Extended Data Fig. 4: Validation of a dual AAV9 ABE system in mice.
From: Base editing correction of hypertrophic cardiomyopathy in human cardiomyocytes and humanized mice
a, Injection details for treating Myh6h403/h403 mice with ABE-AAV9 or saline. b, Kaplan-Meier curve for Myh6WT mice (n = 7; 4 male, 3 female), Myh6h403/+ mice (n = 8; 2 male, 6 female), Myh6h403/h403 mice (n = 6; 1 male, 5 female), and ABE-treated Myh6h403/h403 mice at a low (AAV LOW, n = 3; 1 male, 2 female) or high dose (AAV HIGH, n = 5; 4 male, 1 female).
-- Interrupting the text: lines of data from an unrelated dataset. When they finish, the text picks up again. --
(** X10. A move that succ returned, applied to the input with place_piece,
    gives the board that succ paired with the move, in either phase. *)
Theorem place_piece_replays_succ p state turn_piece vs :
  wf_board state -> succ p state turn_piece = Some vs ->
  Forall (fun v => place_piece state v.1 turn_piece = Some v.2) vs.
Proof.
  intros Hwf Hsucc. apply Forall_forall. intros v Hv.
  by eapply place_piece_of_succ.
Qed.

Lemma place_piece_replays_succ_witness :
  exists vs,
    succ (player_of black 9) board_midgame black = Some vs /\
    Forall (fun v => place_piece board_midgame v.1 black = Some v.2) vs.
Proof.
  eexists. split; [vm_compute; reflexivity|].
  apply (place_piece_replays_succ (player_of black 9) board_midgame black).
  - exact wf_board_midgame.
  - vm_compute. reflexivity.
Defined.

Section opponent_moves.
Variables (p : Teeko2Player) (state : board).
Hypothesis Hwf : wf_board state.

Lemma opponent_move_placement rc state' :
  cell_at state rc.1 rc.2 = Some empty ->
  place_piece state [rc] (opp p) = Some state' ->
  opponent_move p state [rc] = inr state'.
Proof.
  intros Hcell Hplace. unfold opponent_move. simpl.
  rewrite Hcell. simpl. by rewrite Hplace.
Qed.

Lemma near_test (src dst : Z * Z) :
  (1 <? Z.abs (src.1 - dst.1)) || (1 <? Z.abs (src.2 - dst.2))
  = (1 <? chebyshev dst src).
Proof.
  unfold chebyshev.
  destruct (Z.ltb_spec 1 (Z.abs (src.1 - dst.1))),
           (Z.ltb_spec 1 (Z.abs (src.2 - dst.2))),
           (Z.ltb_spec 1 (Z.max (Z.abs (dst.1 - src.1)) (Z.abs (dst.2 - src.2))));
    simpl; lia.
Qed.

(** What opponent_move answers to a move of two tuples. *)
Lemma opponent_move_two src dst :
  opponent_move p state [dst; src] =
  match cell_at state src.1 src.2 with
  | None => inl IndexError
  | Some x =>
      if negb (Ascii.eqb x (opp p)) then inl NoPieceThere
      else if 1 <? chebyshev dst src then inl NotAdjacent
      else match cell_at state dst.1 dst.2 with
           | None => inl IndexError
           | Some y =>
               if negb (Ascii.eqb y empty) then inl IllegalMove
               else match place_piece state [dst; src] (opp p) with
                    | Some state' => inr state'
                    | None => inl IndexError
                    end
           end
  end.
Proof.
  unfold opponent_move. simpl.
  destruct (cell_at state src.1 src.2) as [x|]; simpl; [|done].
  destruct (negb (Ascii.eqb x (opp p))); [done|].
  rewrite near_test. destruct (1 <? chebyshev dst src); [done|]. simpl.
  destruct (cell_at state dst.1 dst.2) as [y|]; simpl; [|done].
  destruct (negb (Ascii.eqb y empty)); [done|].
  by destruct (place_piece state [dst; src] (opp p)).
Qed.
(** ** What a continuation call reaches *)

(** C4 (error threading).  Take an empty chain and add [fns], every [Add]
    returning, and let [f] and [g] be the stages at positions [i] and
    [i + 1].  In any state whose slots are those [Add] left: the wrapper of
    [f] runs the body of [f] with [next] bound to the wrapper of [g]; where
    that body calls [next(plan, err)], what runs is the body of [g] on
    exactly [plan] and [err], logged as such; so when [f] makes the calls
    [l] of [next], and [g] makes none, [g] is called once per call of [l],
    in order, with exactly the plan and the error of that call.  Also,
    [Process(plan)] calls the stage at position 0 with [plan] and the nil
    error. *)
Theorem next_arguments_reach_next_stage fns s s1 i f g :
  stages (chain s) = [] -> nexts (chain s) = [] ->
  AddAll fns s = Returned s1 ->
  fns !! i = Some f -> fns !! S i = Some g ->
  (forall fuel plan0 err0 s',
     nexts (chain s') = nexts (chain s1) ->
     invoke (S fuel) (stageFn f i) plan0 err0 s' =
     run_body (invoke fuel) i (stageFn g (S i)) (f plan0 err0)
       (record (Invoked i f plan0 err0) s')) /\
  (forall fuel plan err k s',
     nexts (chain s') = nexts (chain s1) ->
     exists next,
       run_body (invoke (S fuel)) i (stageFn g (S i)) (CallNext plan err k)
         s' =
       and_then
         (run_body (invoke fuel) (S i) next (g plan err)
            (record (Invoked (S i) g plan err) (hand_on (ByNext i) s')))
         (run_body (invoke (S fuel)) i (stageFn g (S i)) k)) /\
  (forall fuel plan0 err0 l s',
     nexts (chain s') = nexts (chain s1) ->
     calls_exactly l (f plan0 err0) ->
     (forall plan err, calls_exactly [] (g plan err)) ->
     2 <= fuel ->
     exists s'',
       invoke fuel (stageFn f i) plan0 err0 s' = Returned s'' /\
       calls s'' =
         calls s' ++ Invoked i f plan0 err0 ::
         map (fun a => Invoked (S i) g a.1 a.2) l) /\
  (forall fuel plan,
     exists f0 next0,
       fns !! 0 = Some f0 /\
       Process (S fuel) plan s1 =
       deferred Unlock
         (run_body (invoke fuel) 0 next0 (f0 plan None)
            (record (Invoked 0 f0 plan None) (set_mu Locked s1)))).
Proof.
  intros Hst Hnx Hadd Hf Hg.
  destruct (AddAll_built fns s s1 Hst Hnx Hadd) as [[-> _]|[_ ->]]; [done|].
  cbn [chain set_chain nexts wired].
  split_and!.
  - intros fuel plan0 err0 s' Hs'. apply invoke_stageFn.
    rewrite Hs'. by apply slots_lookup_next.
  - intros fuel plan err k s' Hs'.
    destruct (lookup_lt_is_Some_2 (nexts (chain s')) (S i)) as [next Hnext].
    { rewrite Hs', length_slots. by apply lookup_lt_Some in Hg. }
    exists next. cbn [run_body]. by rewrite (invoke_stageFn _ _ _ _ _ _ next).
  - intros fuel plan0 err0 l s' Hs' Hl Hsilent Hfuel.
    destruct (invoke_before_silent_returns fns (chain s') Hs' i f g l fuel
                plan0 err0 Hf Hg Hl Hsilent Hfuel s' eq_refl)
      as (s'' & Hrun & _ & Hc).
    by exists s''.
  - intros fuel plan.
    assert (exists f0, fns !! 0 = Some f0) as [f0 Hf0].
    { destruct fns; [done|]. cbn. eauto. }
    set (s1 := set_chain (wired fns (Some Unlocked)) s).
    destruct (lookup_lt_is_Some_2 (nexts (chain (set_mu Locked s1))) 0)
      as [next0 Hnext0].
    { cbn. rewrite length_slots. by apply lookup_lt_Some in Hf0. }
    exists f0, next0. split; [done|].
    destruct (Process_wired_start fns (S fuel) plan s1 f0 eq_refl Hf0)
      as [-> _].
    by rewrite (invoke_stageFn _ _ _ _ _ _ next0).
Qed.

(** ** The slot of the stage added last *)

(** C9 (unresolved last slot).  Let an [Add] of [fn] return, on a chain
    that had [i] slots.  Then the wrapper of [fn] is appended with index
    [i] and slot [i] is nil.  It is still nil, or the slices have been
    cleared, after any [Process] run.  The next [Add], of any [g], returns,
    writes the wrapper of [g] into slot [i] and leaves the new slot [i + 1]
    nil.  And while slot [i] is nil, a call of the wrapper of [fn] in which
    [fn] calls its continuation panics on the nil function value. *)
Theorem last_slot_is_nil_until_next_Add fn g s s1 :
  Add fn s = Returned s1 ->
  stages (chain s1) = stages (chain s) ++ [stageFn fn (length (nexts (chain s)))] /\
  nexts (chain s1) !! length (nexts (chain s)) = Some nil_func /\
  (forall fuel plan,
     nexts (chain (final_state (Process fuel plan s1)))
       !! length (nexts (chain s)) = Some nil_func \/
     nexts (chain (final_state (Process fuel plan s1))) = []) /\
  (exists s2,
     Add g s1 = Returned s2 /\
     stages (chain s2) =
       stages (chain s1) ++ [stageFn g (S (length (nexts (chain s))))] /\
     nexts (chain s2) !! length (nexts (chain s)) =
       Some (stageFn g (S (length (nexts (chain s))))) /\
     nexts (chain s2) !! S (length (nexts (chain s))) = Some nil_func) /\
  (forall fuel plan err plan' err' l s',
     nexts (chain s') !! length (nexts (chain s)) = Some nil_func ->
     calls_exactly ((plan', err') :: l) (fn plan err) ->
     exists s'',
       invoke (S fuel) (stageFn fn (length (nexts (chain s)))) plan err s' =
       Panicked NilFuncCall s'').
Proof.
  intros HA.
  destruct (Add_returned_spec fn s s1 HA) as (Hmu1 & Hst1 & Hlen1 & Hnil1 & _).
  set (i := length (nexts (chain s))) in *.
  split_and!.
  - done.
  - done.
  - intros fuel plan.
    destruct (Process_keeps_or_clears fuel plan s1 Hmu1) as [[_ ->]|[_ ->]];
      [by left|by right].
  - pose proof (Add_unlocked g s1 Hmu1) as HA2. eexists. split; [exact HA2|].
    destruct (Add_returned_spec g s1 _ HA2)
      as (_ & Hst2 & Hlen2 & Hnil2 & Hprev).
    rewrite Hlen1 in *. split_and!; [done| |done].
    replace i with (S i - 1) at 1 by lia. apply Hprev. lia.
  - intros fuel plan err plan' err' l s' Hnil Hbody.
    destruct (invoke_panics (chain s') i nil_func fn fuel plan err
                NilFuncCall [] Hnil) with (s := s') as (s'' & Hrun & _).
    + apply (run_body_panics _ _ _ _ _ _ plan' err' l _ Hbody).
      apply invoke_nil_panics.
    + done.
    + by exists s''.
Qed.
(** X29.  The message a Tier 1 call resolves with holds what the
    low-level call accumulated, with or without a streaming callback and
    however the transport ended: its fragments are the accumulator's
    (when there are any), its generator carries the accumulator's model
    name and stop reason (when it has them), names the vendor and the id
    of the model of the store, and the message is no longer pending. *)
Theorem tier1_resolves_with_the_accumulated_content W (llmId : string)
    (aixChatGenerate : AixAPIChatGenerate_Request) (aixContextName : string)
    (aixStreaming : bool) (clientOptions : AixClientOptions)
    (onStreamingUpdate : option StreamingUpdateFn)
    (events : list Event) (message : AixChatGenerateContent_DMessage) :
  aixChatGenerateContent_DMessage W llmId aixChatGenerate aixContextName aixStreaming
    clientOptions onStreamingUpdate = (events, Returns message) ->
  exists llm,
    findLLMOrThrow W llmId = Returns llm
    /\ (fragments (finalAccumulator W (match abortSignal clientOptions with
                                       | NON_ABORTABLE => freshSignal
                                       | Signal s => s
                                       end)) <> [] ->
        d_fragments message
        = fragments (finalAccumulator W (match abortSignal clientOptions with
                                         | NON_ABORTABLE => freshSignal
                                         | Signal s => s
                                         end)))
    /\ (present (genModelName (finalAccumulator W (match abortSignal clientOptions with
                                                   | NON_ABORTABLE => freshSignal
                                                   | Signal s => s
                                                   end))) = true ->
        Some (g_name (generator message))
        = genModelName (finalAccumulator W (match abortSignal clientOptions with
                                            | NON_ABORTABLE => freshSignal
                                            | Signal s => s
                                            end)))
    /\ (present (genTokenStopReason
                   (finalAccumulator W (match abortSignal clientOptions with
                                        | NON_ABORTABLE => freshSignal
                                        | Signal s => s
                                        end))) = true ->
        tokenStopReason (generator message)
        = genTokenStopReason (finalAccumulator W (match abortSignal clientOptions with
                                                  | NON_ABORTABLE => freshSignal
                                                  | Signal s => s
                                                  end)))
    /\ mgt (generator message) = "aix"
    /\ aix (generator message) = Some (vId llm, l_id llm)
    /\ pendingIncomplete message = false.
Proof.
  intros Hrun. unfold aixChatGenerateContent_DMessage in Hrun.
  destruct (findLLMOrThrow W llmId) as [llm | t]; cbn [andThen] in Hrun; [| discriminate].
  destruct (findServiceAccessOrThrow W (sId llm)) as [access | t]; cbn [andThen] in Hrun;
    [| discriminate].
  destruct (aixCreateModelFromLLMOptions _ _ _ _ _) as [aixModel | t]; cbn [andThen] in Hrun;
    [| discriminate].
  exists llm. split; [reflexivity |].
  set (streaming := if clientHotFixGenerateRequest_ApplyAll W _ _ _ then false else aixStreaming)
    in Hrun.
  set (d0 := {| d_fragments := []; generator := _; pendingIncomplete := true |}) in Hrun.
  set (signal := match abortSignal clientOptions with
                 | NON_ABORTABLE => freshSignal
                 | Signal s => s
                 end) in *.
  set (final := finalAccumulator W signal).
  unfold run in Hrun.
  (* the initial notification *)
  assert (Hfirst : exists evs0 r0, notifyStreamingUpdate onStreamingUpdate false d0
                                   = (d0, evs0, r0)).
  { unfold notifyStreamingUpdate. destruct onStreamingUpdate; eexists _, _; reflexivity. }
  destruct Hfirst as (evs0 & [[] | t] & Hfirst).
  2: { rewrite (bind_throws _ _ d0 d0 evs0 t Hfirst) in Hrun. discriminate. }
  rewrite (bind_returns _ _ d0 d0 evs0 tt Hfirst) in Hrun.
  (* the rate-limit hook *)
  assert (Hrl : exists hook r,
             applyRateLimit (S := AixChatGenerateContent_DMessage) access llm d0
             = (d0, hook, r)).
  { unfold applyRateLimit. destruct (rateLimitChatGenerate access) as [[[] | t] |];
      eexists _, _; reflexivity. }
  destruct Hrl as (hook & [[] | t] & Hrl).
  2: { rewrite (bind_throws _ _ d0 d0 hook t Hrl) in Hrun. discriminate. }
  rewrite (bind_returns _ _ d0 d0 hook tt Hrl) in Hrun.
  (* the low-level call *)
  destruct (tier1_low_level_result W onStreamingUpdate aixModel streaming signal d0)
    as (d1 & evs1 & Hlow & Hmgt & Haix & _).
  rewrite (bind_returns _ _ d0 d1 _ _ Hlow) in Hrun. fold final in Hrun.
  (* marking complete, the last copy, the costs, the final notification *)
  unfold bind, modify, updateCostsOfDMessage, notifyStreamingUpdate, get in Hrun.
  set (d2 := _llToDMessage _ final (setPendingIncomplete false d1)) in Hrun.
  pose proof (updateGeneratorCosts_keeps W (generator d2) llm
                ("aix_chatgenerate_content-" ++ aixContextName))
    as (Hcmgt & Hcname & Hcaix & Hcstop).
  destruct (_updateGeneratorCostsInPlace W (generator d2) llm
              ("aix_chatgenerate_content-" ++ aixContextName)) as [g costs].
  cbn [fst] in Hcmgt, Hcname, Hcaix, Hcstop.
  assert (Hmessage : message = {| d_fragments := d_fragments d2; generator := g;
                                  pendingIncomplete := pendingIncomplete d2 |}).
  { destruct onStreamingUpdate as [cb |].
    - destruct (cb _ true) as [[] | t]; cbn in Hrun; [| discriminate].
      injection Hrun as _ <-. reflexivity.
    - cbn in Hrun. injection Hrun as _ <-. reflexivity. }
  subst message. cbn [d_fragments generator pendingIncomplete].
  destruct (copyGeneratorPieces_keeps (metricsChatGenerateLgToMd W) final (generator d1))
    as [Hkmgt Hkaix].
  split.
  { intros Hsome. subst d2. cbn [_llToDMessage d_fragments].
    destruct (fragments final); [contradiction | reflexivity]. }
  split.
  { intros Hname. rewrite Hcname. subst d2. cbn [_llToDMessage generator setPendingIncomplete].
    now apply copyGeneratorPieces_name. }
  split.
  { intros Hstop. rewrite Hcstop. subst d2. cbn [_llToDMessage generator setPendingIncomplete].
    now apply copyGeneratorPieces_stop. }
  split.
  { rewrite Hcmgt. subst d2. cbn [_llToDMessage generator setPendingIncomplete].
    rewrite Hkmgt, Hmgt. reflexivity. }
  split.
  { rewrite Hcaix. subst d2. cbn [_llToDMessage generator setPendingIncomplete].
    rewrite Hkaix, Haix. reflexivity. }
  reflexivity.
Qed.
Median lifespans: Myh6WT and Myh6h403/+ mice, >40 days; Myh6h403/h403 mice, 7 days; AAV LOW Myh6h403/h403 mice, 9 days (1.3-fold longer, P = 0.0201); AAV HIGH Myh6h403/h403 mice, 15 days (2.1-fold longer, P = 0.0014). *P < 0.05, **P < 0.01 by log-rank (Mantel–Cox) test for AAV LOW Myh6h403/h403 mice and AAV HIGH Myh6h403/h403 mice, each, compared to Myh6h403/h403 mice. c, Sanger sequencing chromatograms for a Myh6h403/h403 mouse and a AAV HIGH Myh6h403/h403 mouse showing 35% on-target editing of the target pathogenic adenine at the cDNA level. d, Four-chamber sectioning and Masson’s trichrome staining of a AAV HIGH Myh6h403/h403 male mouse at 15 days of age. No other replications were possible as all other pups (5 total) were cannibalized before hearts could be collected.